判例時報2571号で紹介された裁判例です(さいたま地裁令和5年6月16日判決)。
本件はなかなか毛色の変わった裁判で,原告が,警察に勾留されていた際,ビタミンB1が不足している食事を提供されたため、脚気に罹患し、精神的苦痛を被ったとして損害賠償を求めたという国賠訴訟です。
原告が脚気となったことは事実でしたがその原因について,判決では,
①原告は、平成29年11月から本件警察署に勾留され身柄拘束を受けており、本件警察署で支給された食事以外にビタミンB1欠乏に至った理由は見当たらないこと
②平成30年3月28日から、本件警察署に留置されている被留置者に提供する食事の製造業務の受託者は、訴外会社となり、原告も訴外会社の製造した本件食事を摂取していたものであること
③その後、令和元年7月23日以降、本件警察署の被留置者4名が手足のしびれを訴えてビタミンB1欠乏症と診断され、同年11月7日、県警本部は、「被留置者4名について、提供する弁当にビタミンB1が不足していたことを原因として、ビタミンB1欠乏症と診断された」旨を発表すると共に、訴外会社の食事内容に改善が見られなかったため、同月22日付けで訴外会社との間の業務委託契約を解除したこと
などの事実によれば、原告がビタミンB1欠乏症・脚気に罹患したのは、平成30年3月28日以降に訴外会社の製造した本件食事に健康上必要な量のビタミンB1が含まれていなかったことが原因であると認められると認定しています。
そして, 刑事収容施設法186条1項は、「被留置者には、次に掲げる物品(中略)であって、留置施設における日常生活に必要なもの(中略)を貸与し、又は支給する。」と定め、「二 食事及び湯茶」が掲げられている。そして、同法189条は、「第百八十六条又は前条第二項の規定により貸与し、又は支給する物品は、被留置者の健康を保持するに足り、かつ、国民生活の実情等を勘案し、被留置者としての地位に照らして、適正と認められるものでなければならない。」と定め,被留置者の留置に関する規則(平成19年国家公安委員会規則第11号)17条1項は、「留置主任官は、被留置者に対する食事の支給に当たっては、栄養及び衛生について検査しなければならない。」と、同条2項は、「疾病者その他特別の理由のある者については、必要に応じ、かゆ食その他適当な食事を支給するものとする。」と定めていることから被留置者に対して支給される食事については、被留置者の健康を保持するに足りるものでなければならず、留置主任官は、被留置者に対する食事の支給に当たっては、栄養及び衛生について検査しなければならないことが明らかであるとしています。

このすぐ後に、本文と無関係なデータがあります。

(** * folly::Baton — a single-handoff synchronization primitive

    Shallow embedding of [folly/synchronization/Baton.h].

    The Baton is one atomic 32-bit word, [state_], touched by a poster
    thread ([post]) and a waiter thread ([wait], [try_wait_for],
    [try_wait_until], [timed_wait]).  Every access to [state_] in the source
    is one atomic operation; the embedding makes each of them one step of a
    per-thread step function, and a schedule interleaves the steps of the
    two threads.  Since [state_] is the only shared location, coherence
    makes its accesses totally ordered, so interleaving the atomic
    operations loses no behaviour of the value of [state_].

    Acquire/release ordering is modelled with views: the word carries a
    flag telling whether the store that wrote it published the writer's
    earlier plain writes, and an acquire load joins that flag into the
    reader's view. *)

From Stdlib Require Import ZArith List Bool Lia.
Import ListNotations.
Open Scope Z_scope.

Module Baton.

(** ** The state word *)

(** [enum State : uint32_t] *)
Inductive State : Set :=
| INIT
| EARLY_DELIVERY
| WAITING
| LATE_DELIVERY
| TIMED_OUT.

Definition State_code (s : State) : Z :=
  match s with
  | INIT => 0
  | EARLY_DELIVERY => 1
  | WAITING => 2
  | LATE_DELIVERY => 3
  | TIMED_OUT => 4
  end.

Definition State_eqb (a b : State) : bool := State_code a =? State_code b.

Inductive memory_order : Set :=
| memory_order_relaxed
| memory_order_acquire
| memory_order_release.

Definition is_acquire (mo : memory_order) : bool :=
  match mo with memory_order_acquire => true | _ => false end.

Definition is_release (mo : memory_order) : bool :=
  match mo with memory_order_release => true | _ => false end.

(** [detail::Futex<Atom> state_]: the value, and whether the store that
    wrote it carries the poster's earlier writes (the message view). *)
Record Futex : Set := mkFutex { value : State; msg : bool }.

(** A thread's view is one flag: does it see the payload the poster wrote
    before calling [post]? *)
Definition View := bool.

Definition load (mo : memory_order) (a : Futex) (view : View) : State * View :=
  (value a, if is_acquire mo then view || msg a else view).

Definition store (v : State) (mo : memory_order) (view : View) : Futex :=
  mkFutex v (is_release mo && view).

(** [compare_exchange_strong(expected, desired, success, failure)]: returns
    the success flag, the value left in [expected], the word and the
    caller's view.  A successful exchange is a read-modify-write, so it
    continues the release sequence of the store it read from. *)
Definition compare_exchange_strong
    (a : Futex) (expected desired : State) (success failure : memory_order)
    (view : View) : bool * State * Futex * View :=
  if State_eqb (value a) expected
  then (true, expected,
        mkFutex desired ((is_release success && view) || msg a),
        if is_acquire success then view || msg a else view)
  else (false, value a, a,
        if is_acquire failure then view || msg a else view).

(** ** Collaborators that are not part of Baton.h *)

(** [std::chrono::time_point<Clock, Duration>::max()] for a signed 64-bit
    tick count. *)
Definition time_point_max : Z := 2 ^ 63 - 1.

(** Two's-complement wrap-around of a signed 64-bit tick count: what the
    [int64_t] arithmetic of [std::chrono] leaves when a sum or a difference
    of tick counts goes out of range. *)
Definition int64_wrap (z : Z) : Z := (z + 2 ^ 63) mod 2 ^ 64 - 2 ^ 63.

(** [std::chrono::duration_cast<std::chrono::milliseconds>] of a count of
    ticks of [steady_clock], which are nanoseconds: the quotient by a
    million, truncated toward zero. *)
Definition to_milliseconds (ticks : Z) : Z := Z.quot ticks 1000000.

Arguments int64_wrap : simpl never.
Arguments to_milliseconds : simpl never.

(** Modelled from the spec: [folly/synchronization/WaitOptions.h] is not
    among the sources; the slow path reads [logging_enabled()] and hands
    the options to the spin helper, which reads [spin_max()]. *)
Record WaitOptions : Set := mkWaitOptions {
  spin_max : Z;
  logging_enabled : bool
}.

(** [detail::spin_result] *)
Inductive spin_result : Set := spin_success | spin_timeout | spin_advance.

(** Modelled from the spec: the park facility reports woken or timed out,
    and a spurious return counts as woken. *)
Inductive FutexResult : Set := AWOKEN | TIMEDOUT.

(** Modelled from the spec: the spin helper [detail::spin_pause_until]
    ("spin_until(deadline, predicate) -> {success, timeout, advance}")
    polls the predicate and returns [success] when a poll answers true;
    between polls it may give up with [timeout] or [advance].  One move of
    the helper is one such decision. *)
Inductive SpinMove : Set := Poll | Expire | Advance.

(** Modelled from the spec: the back-off [detail::spin_yield_until] of the
    spin-only version ("continue spinning with a yield-the-processor
    back-off until ready() or deadline; return accordingly") polls the
    predicate and yields the processor; it ends with [success] or
    [timeout] only. *)
Inductive YieldMove : Set := YieldPoll | YieldExpire.

(** What the environment answers at one step of the waiter: the clock, the
    next move of [spin_pause_until], the next move of [spin_yield_until],
    and what the park call reports. *)
Record Oracle : Set := mkOracle {
  now : Z;
  pause : SpinMove;
  yield : YieldMove;
  futex : FutexResult
}.

(** ** Observable effects *)

Inductive Thread : Set := Poster | Waiter.

Inductive Event : Set :=
| EvStore (t : Thread) (old new : State) (mo : memory_order)
| EvExchange (t : Thread) (old new : State) (mo : memory_order)
| EvFutexWake
| EvFutexWait (expected : State) (deadline : Z)
| EvLogBlocking (milliseconds : Z).

(** ** [ready] and [try_wait] *)

Definition ready_state (s : State) : bool :=
  State_eqb s EARLY_DELIVERY || State_eqb s LATE_DELIVERY.

(** [ready()]: the answer and the caller's view after the acquire load. *)
Definition ready (a : Futex) (view : View) : bool * View :=
  let '(s, view') := load memory_order_acquire a view in
  (ready_state s, view').

(** [try_wait()]: [None] when the assertion fails. *)
Definition try_wait (a : Futex) (view : View) : option bool * View :=
  let '(s, view') := load memory_order_acquire a view in
  if State_eqb s INIT || State_eqb s EARLY_DELIVERY
  then (Some (State_eqb s EARLY_DELIVERY), view')
  else (None, view').

(** [reset()]: [None] when the assertion fails. *)
Definition reset (a : Futex) (view : View) : option Futex :=
  let '(s, _) := load memory_order_relaxed a view in
  if State_eqb s WAITING then None
  else Some (store INIT memory_order_relaxed view).

(** ** The poster thread: [post()] *)

(** Where the poster stands between two atomic operations of [post]. *)
Inductive PostPc : Set :=
| P_idle          (* outside [post] *)
| P_store_early   (* spin-only version: assertion passed, store pending *)
| P_cas           (* [before == INIT] was loaded, exchange pending *)
| P_store_late    (* [before == WAITING], store pending *)
| P_wake          (* LATE_DELIVERY stored, [futexWake] pending *)
| P_abort.        (* an assertion failed *)

Record PosterState : Set := mkPoster {
  ppc : PostPc;
  posts_left : nat;   (* calls to [post] still to make *)
  posts_done : nat;   (* calls to [post] that returned *)
  pview : View
}.

Definition post_return (p : PosterState) : PosterState :=
  mkPoster P_idle (posts_left p) (S (posts_done p)) (pview p).

Definition post_goto (pc : PostPc) (p : PosterState) : PosterState :=
  mkPoster pc (posts_left p) (posts_done p) (pview p).

(** The assertion of the spin-only version:
    [((1 << s) & ((1 << INIT) | (1 << EARLY_DELIVERY))) != 0]. *)
Definition spin_only_assert (s : State) : bool :=
  negb (Z.land (Z.shiftl 1 (State_code s))
               (Z.lor (Z.shiftl 1 (State_code INIT))
                      (Z.shiftl 1 (State_code EARLY_DELIVERY))) =? 0).

(** The tail of the may-block version once [before] is settled and the
    exchange was not taken or failed. *)
Definition post_after_before (before : State) (p : PosterState) : PosterState :=
  if negb (State_eqb before WAITING || State_eqb before TIMED_OUT)
  then post_goto P_abort p
  else if State_eqb before TIMED_OUT then post_return p
  else post_goto P_store_late p.

(** One atomic operation of the poster.  [P_idle] is the entry of [post]
    (lines 149-165): the spin-only version asserts on a relaxed load, the
    may-block version loads [before] with acquire ordering, asserts, and
    goes to the exchange only when [before == INIT].  [P_cas] is the
    exchange of lines 166-172 and, when it fails, the tail of lines
    174-180 on the value it left in [before].  [P_store_early] is line 155,
    [P_store_late] line 181, [P_wake] line 182.  A failed assertion stops
    the thread. *)
Definition post_step (MayBlock : bool) (a : Futex) (p : PosterState)
  : Futex * PosterState * list Event :=
  match ppc p with
  | P_idle =>
      match posts_left p with
      | O => (a, p, [])
      | S n =>
          let p := mkPoster P_idle n (posts_done p) (pview p) in
          if negb MayBlock then
            let '(s, _) := load memory_order_relaxed a (pview p) in
            if spin_only_assert s
            then (a, post_goto P_store_early p, [])
            else (a, post_goto P_abort p, [])
          else
            let '(before, v) := load memory_order_acquire a (pview p) in
            let p := mkPoster P_idle n (posts_done p) v in
            if negb (State_eqb before INIT || State_eqb before WAITING
                     || State_eqb before TIMED_OUT)
            then (a, post_goto P_abort p, [])
            else if State_eqb before INIT
            then (a, post_goto P_cas p, [])
            else (a, post_after_before before p, [])
      end
  | P_store_early =>
      (store EARLY_DELIVERY memory_order_release (pview p),
       post_return p,
       [EvStore Poster (value a) EARLY_DELIVERY memory_order_release])
  | P_cas =>
      let '(ok, before, a', v) :=
        compare_exchange_strong a INIT EARLY_DELIVERY
          memory_order_release memory_order_relaxed (pview p) in
      let p := mkPoster (ppc p) (posts_left p) (posts_done p) v in
      if ok
      then (a', post_return p,
            [EvExchange Poster INIT EARLY_DELIVERY memory_order_release])
      else (a', post_after_before before p, [])
  | P_store_late =>
      (store LATE_DELIVERY memory_order_release (pview p),
       post_goto P_wake p,
       [EvStore Poster (value a) LATE_DELIVERY memory_order_release])
  | P_wake => (a, post_return p, [EvFutexWake])
  | P_abort => (a, p, [])
  end.

(** ** The waiter thread: [wait], [try_wait_for], [try_wait_until],
       [timed_wait] and the shared [tryWaitSlow] *)

(** A call of the wait family with its arguments. *)
Inductive Call : Set :=
| wait (opt : WaitOptions)
| try_wait_for (timeout : Z) (opt : WaitOptions)
| try_wait_until (deadline : Z) (opt : WaitOptions).

(** What the caller invokes: one of the three calls, or one of the two
    deprecated [timed_wait] overloads. *)
Inductive Entry : Set :=
| direct (c : Call)
| timed_wait_for (timeout : Z)          (* [timed_wait(duration)] *)
| timed_wait_until (deadline : Z).      (* [timed_wait(time_point)] *)

(** The call whose body an entry runs.  [wait_options] is the value of the
    static [wait_options()], the default argument of [try_wait_for] and
    [try_wait_until]. *)
Definition forward (wait_options : WaitOptions) (e : Entry) : Call :=
  match e with
  | direct c => c
  | timed_wait_for timeout => try_wait_for timeout wait_options
  | timed_wait_until deadline => try_wait_until deadline wait_options
  end.

(** What a call hands to [tryWaitSlow] once its [try_wait()] answered
    false: the deadline and the options. *)
Definition slow_args (c : Call) (o : Oracle) : Z * WaitOptions :=
  match c with
  | wait opt => (time_point_max, opt)
  | try_wait_for timeout opt => (int64_wrap (now o + timeout), opt)
  | try_wait_until deadline opt => (deadline, opt)
  end.

(** What the call gives back to its caller from the answer of [try_wait()]
    or [tryWaitSlow]: [wait] is [void]. *)
Definition return_value (c : Call) (r : bool) : option bool :=
  match c with
  | wait _ => None
  | _ => Some r
  end.
(** * Trimkart backend: request validation and request handlers

    A shallow embedding of [src/schemas.py] (the pydantic entities) and of
    [src/main.py] (the FastAPI handlers), over a model of the document store
    the handlers talk to, followed by the properties of the handlers.

    Python dictionaries are finite maps from strings ([gmap string _]), a
    collection is the list of its documents in insertion order, handlers are
    computations in a state-and-exception monad over the store. *)

From stdpp Require Import gmap strings list fin_maps sorting.
From Stdlib Require Import ZArith Floats.SpecFloat.
From Stdlib Require QArith Qabs.

Local Open Scope string_scope.
Local Open Scope list_scope.

(** ** Python values *)

(** A [datetime] in UTC, as a count of microseconds. *)
Definition Time := Z.

(** A [bson.ObjectId], by its canonical text: 24 lower-case hex digits. *)
Record ObjectId := mkObjectId { oid_hex : string }.

Global Instance ObjectId_eq_dec : EqDecision ObjectId.
Proof. solve_decision. Defined.

(** The scalar values a stored document holds. *)
Inductive atom :=
  | ANone
  | AStr (s : string)
  | AInt (z : Z)
  | ADate (t : Time)
  | AOid (o : ObjectId).

Global Instance atom_eq_dec : EqDecision atom.
Proof. solve_decision. Defined.

(** A dictionary of scalars: what [TaskUpdateEntry.model_dump()] gives. *)
Abbreviation subdoc := (gmap string atom).

(** A field of a document: a scalar, or a list of embedded dictionaries
    (the [updates] of a task). *)
Inductive value :=
  | VAtom (a : atom)
  | VList (l : list subdoc).

Global Instance value_eq_dec : EqDecision value.
Proof. solve_decision. Defined.

Abbreviation VNone := (VAtom ANone).
Abbreviation VStr s := (VAtom (AStr s)).
Abbreviation VInt z := (VAtom (AInt z)).
Abbreviation VDate t := (VAtom (ADate t)).
Abbreviation VOid o := (VAtom (AOid o)).

(** A Python [dict] with string keys. *)
Abbreviation doc := (gmap string value).

(** [Optional[str]], [Optional[int]], [Optional[datetime]] as values. *)
Definition opt_str (o : option string) : atom :=
  match o with Some s => AStr s | None => ANone end.
Definition opt_int (o : option Z) : atom :=
  match o with Some z => AInt z | None => ANone end.
Definition opt_date (o : option Time) : atom :=
  match o with Some t => ADate t | None => ANone end.

(** ** Truth value testing ([if x:], [not x]) *)

Class Truthy (A : Type) := truthy : A → bool.
Global Hint Mode Truthy ! : typeclass_instances.

Global Instance string_truthy : Truthy string :=
  λ s, match s with EmptyString => false | String _ _ => true end.
Global Instance Z_truthy : Truthy Z := λ z, negb (Z.eqb z 0).
Global Instance nat_truthy : Truthy nat := λ n, negb (Nat.eqb n 0).
Global Instance list_truthy {A} : Truthy (list A) :=
  λ l, match l with [] => false | _ :: _ => true end.
Global Instance dict_truthy {V} : Truthy (gmap string V) :=
  λ d, negb (bool_decide (d = ∅)).
Global Instance option_truthy {A} `{Truthy A} : Truthy (option A) :=
  λ o, match o with Some a => truthy a | None => false end.
(** A [datetime] and an [ObjectId] are always true. *)
Global Instance atom_truthy : Truthy atom :=
  λ a, match a with
       | ANone => false
       | AStr s => truthy s
       | AInt z => truthy z
       | ADate _ => true
       | AOid _ => true
       end.
Global Instance value_truthy : Truthy value :=
  λ v, match v with VAtom a => truthy a | VList l => truthy l end.

(** ** Dictionary operations *)

(** [d.get(k, default)] *)
Definition get_default {V} (k : string) (default : V) (d : gmap string V) : V :=
  match d !! k with Some v => v | None => default end.

(** [d.pop(k)]: the value and the remaining dictionary, [None] for a
    [KeyError]. *)
Definition pop {V} (k : string) (d : gmap string V) : option (V * gmap string V) :=
  match d !! k with Some v => Some (v, delete k d) | None => None end.

(** [d.pop(k, None)], the result dropped. *)
Definition pop_default {V} (k : string) (d : gmap string V) : gmap string V :=
  delete k d.

(** ** External collaborators

    The system clock, the driver's identifier generator, the credential
    verifier (passlib's bcrypt context) and the e-mail syntax checker behind
    [EmailStr] are not part of the repository.  Each is a parameter; the ones
    that are not functions of their arguments alone (the clock, fresh
    identifiers, the salt of a hash) are indexed by the number of such calls
    made so far. *)
Class Collaborators := {
  (** [datetime.now(timezone.utc)] at the n-th call *)
  utcnow : nat → Time;
  (** the [ObjectId] the driver generates at the n-th call *)
  new_object_id : nat → ObjectId;
  (** [pwd_context.hash(secret)] with the salt drawn at the n-th call *)
  pwd_hash : nat → string → string;
  (** [pwd_context.verify(secret, hash)] *)
  pwd_verify : string → value → bool;
  (** [EmailStr]: the normalised address, [None] when malformed *)
  validate_email : string → option string;
  (** [ObjectId(id_str)]: [None] when the driver raises *)
  parse_object_id : string → option ObjectId;
}.

(** ** src/schemas.py: the entities and their validation *)

(** One entry of a pydantic [ValidationError]. *)
Inductive loc_item :=
  | Key (k : string)
  | Index (i : nat).

Record ErrorDetails := mkError { err_type : string; err_loc : list loc_item }.

Global Instance loc_item_eq_dec : EqDecision loc_item.
Proof. solve_decision. Defined.
Global Instance ErrorDetails_eq_dec : EqDecision ErrorDetails.
Proof. solve_decision. Defined.

(** The outcome of validating a field or a model: every violated constraint,
    or the validated value. *)
Definition Validated (A : Type) : Type := list ErrorDetails + A.

Definition v_fail {A} (ty : string) (loc : list loc_item) : Validated A :=
  inl [mkError ty loc].

(** Errors of all fields are collected, in field order. *)
Definition v_ap {A B} (f : Validated (A → B)) (a : Validated A) : Validated B :=
  match f, a with
  | inr g, inr x => inr (g x)
  | inl e, inr _ => inl e
  | inr _, inl e => inl e
  | inl e1, inl e2 => inl (e1 ++ e2)
  end.

Infix "<*>" := v_ap (at level 50, left associativity).

(** The errors of an outcome ([[]] when it is valid). *)
Definition errors_of {A} (v : Validated A) : list ErrorDetails :=
  match v with inl e => e | inr _ => [] end.

(** A field declared without a default ([x: T], [Field(...)]). *)
Definition required {A} (loc : list loc_item) (o : option A) : Validated A :=
  match o with Some a => inr a | None => v_fail "missing" loc end.

(** [Field(..., ge=lo, le=hi)] on an integer. *)
Definition ge_le (lo hi : Z) (loc : list loc_item) (z : Z) : Validated Z :=
  if (z <? lo)%Z then v_fail "greater_than_equal" loc
  else if (hi <? z)%Z then v_fail "less_than_equal" loc
  else inr z.

(** A [Literal[...]] of strings. *)
Definition literal (allowed : list string) (loc : list loc_item) (s : string)
  : Validated string :=
  if bool_decide (s ∈ allowed) then inr s else v_fail "literal_error" loc.

Definition RoleType : list string := ["MD"; "CEO"; "COO"; "MANAGER"; "EMPLOYEE"].
Definition TaskStatus : list string := ["PENDING"; "IN_PROGRESS"; "COMPLETED"].

(** [EmailStr] *)
Definition email_str `{Collaborators} (loc : list loc_item) (s : string)
  : Validated string :=
  match validate_email s with
  | Some e => inr e
  | None => v_fail "value_error" loc
  end.

(** Each element of a list field, with its index in the error location. *)
Fixpoint v_list {A B} (f : list loc_item → A → Validated B)
    (loc : list loc_item) (i : nat) (l : list A) : Validated (list B) :=
  match l with
  | [] => inr []
  | a :: l' => inr cons <*> f (loc ++ [Index i]) a <*> v_list f loc (S i) l'
  end.

(** In the [input] records below a field is [None] when the request body has
    no such key (for an [Optional] field: also when it is [null]); the JSON
    types of the values present are those of the annotations. *)

Module UserRegister.
Record input := mkInput {
  in_name : option string;
  in_email : option string;
  in_password : option string;
  in_role : option string;
  in_department_id : option string;
}.
Record t := mk {
  name : string;
  email : string;
  password : string;
  role : string;
  department_id : option string;
}.
Definition validate `{Collaborators} (i : input) : Validated t :=
  inr mk
    <*> required [Key "name"] (in_name i)
    <*> match in_email i with
        | Some e => email_str [Key "email"] e
        | None => v_fail "missing" [Key "email"]
        end
    <*> required [Key "password"] (in_password i)
    <*> match in_role i with
        | Some r => literal RoleType [Key "role"] r
        | None => inr "EMPLOYEE"
        end
    <*> inr (in_department_id i).
End UserRegister.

その上で,次のとおり説示して,被告(警察)の責任を認めて原告の慰謝料請求を認容しています(認容額55万円)。
被告(警察)の食事提供担当者は、被留置者たる原告に対して、その健康を保持するに足りる食事を提供すべき義務を負っているところ、脚気は過去に国民病といわれていたこともあり、その原因(ビタミンB1の欠乏)は一般に広く知られているから、被告は被留置者に対する食事の提供に際してビタミンB1が欠乏することのないよう注意すべき義務も負っているというべきである。とりわけ、本件では、被告は本件食事につき平成30年6月に行われた検査の結果としてビタミンB1含有量を通知されており、それを検討すれば本件食事に健康上必要な量のビタミンB1が含まれていなかったことを容易に認識することができたものである。そして、原告が埼玉医科大学総合医療センターに入院した際に、原告に対してビタミンB1の補充を開始したところ、全身状態の管理が必要な状態から速やかに改善し、入院から1か月以内に退院に至ったことからすれば、遅くとも上記通知のころまでに被告が適切な対策を講じれば速やかに原告の健康状態の悪化を阻止できたものと認められる。以上によれば、同年7月13日に原告が健康診断で手足のしびれを訴えていたことも考慮すれば、被告の食事提供担当者は、遅くとも同日頃までには、本件食事に健康上必要な量のビタミンB1が含まれていなかったことを容易に認識することができたにもかかわらず、被留置者たる原告に対して、健康上必要な量のビタミンB1が欠乏することのないよう注意すべき義務を怠り、ビタミンB1の欠乏した本件食事を継続的に提供した結果、原告が脚気に罹患して全身状態の管理が必要な状態にまで至ったものと認められる。